Cheap stocks attract predators, and UK fund managers are increasingly willing to sell. Active managers, facing constant redemptions, are tempted to accept bids that boost quarterly performance and provide easy cash. Britain's famously open approach to foreign takeovers means little resistance from regulators or boards. Since 2023, there have been 154 completed or ongoing bids worth £165 billion for companies over £100 million, yet only 11 IPOs totaling £6 billion have replaced them.
For individual investors, the shrinking market offers a cynical opportunity: buy the FTSE All-Share as a discount-to-NAV play. As companies get snapped up at premiums, the discount closes, generating profits. But for the broader economy, the trend is dangerous. A healthy stock market is vital for funding promising small companies and for maintaining public support for capitalism—allowing everyone to share in growth, not just private investors. When the private asset bubble eventually pops, the transparency of public markets will matter even more.

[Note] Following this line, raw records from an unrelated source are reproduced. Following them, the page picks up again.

(* ===== verification/Dispatch.v ===== *)
(** [tcbot/utils/dispatch.py]: the bounded fan-out, cancellation, and the
    classification of Telegram refusals. *)

From S2P Require Import Prelude Prog Text World.

(** * Benign refusals *)

Definition _BENIGN_BAD_REQUEST_SUBSTRINGS : list ustr :=
  map u ["USER_NOT_PARTICIPANT"; "USER_ID_INVALID"; "CHAT_NOT_FOUND"; "PEER_ID_INVALID";
         "USER_NOT_FOUND"; "USER_IS_A_BOT"; "USER_IS_ANONYMOUS"; "PARTICIPANT_ID_INVALID";
         "CHAT_ADMIN_REQUIRED"]%string.

Section benign.
Context `{UCD}.

Definition _normalize (s : ustr) : ustr := List.filter is_alnum s.

Definition _BENIGN_NORMALIZED : list ustr := map _normalize _BENIGN_BAD_REQUEST_SUBSTRINGS.

Definition is_benign_telegram_error (exc : exn) : bool :=
  match exc with
  | BadRequest msg =>
      let raw := str_upper (u msg) in
      let normalized := _normalize raw in
      existsb (fun target => contains raw target || contains normalized target)
        _BENIGN_NORMALIZED
  | _ => false
  end.

(** The condition both summaries share: a failure that is not benign. *)
Definition transient {T} (r : result T) : bool :=
  match r with Ok _ => false | Err e => negb (is_benign_telegram_error e) end.

Definition count_transient_errors {T} (results : list (result T)) : Z :=
  Z.of_nat (length (List.filter transient results)).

The UK is unusual among developed nations in not rewarding domestic investors for home bias, and it even punishes them with stamp duty. A parliamentary report recently acknowledged that the 0.5% stamp duty on UK shares—versus zero on US shares—clearly harms investment in British firms and economic growth. While government reforms have been misguided, focusing on pushing pensions into private assets, there are signs the tanker may be turning. For now, British equities remain an attractive, undervalued part of any portfolio.
What to watch next: Whether the new government under Andy Burnham will act on the stamp duty recommendation, and whether the pace of takeovers accelerates further as cheap valuations persist.
Key Takeaways
- Takeover bids for UK companies hit £61 billion in just the first half of 2026, nearly double the full-year 2025 total.
- Five FTSE 100 and nine FTSE 250 companies are currently in play, signaling a hollowing out of the UK's largest public firms.
- Only 11 IPOs worth £6 billion have replaced the £165 billion in companies taken out since 2023.
- The UK's 0.5% stamp duty on shares uniquely disadvantages domestic investment versus the US, where no such tax exists.
Insights & Analysis
- The UK market's cheapness is a double-edged sword: it attracts bargain hunters but also raises the cost of capital, discouraging new listings and innovation.
- If the private asset bubble bursts, the relative transparency of public markets could reverse the trend, but only if the UK rebuilds its equity ecosystem now.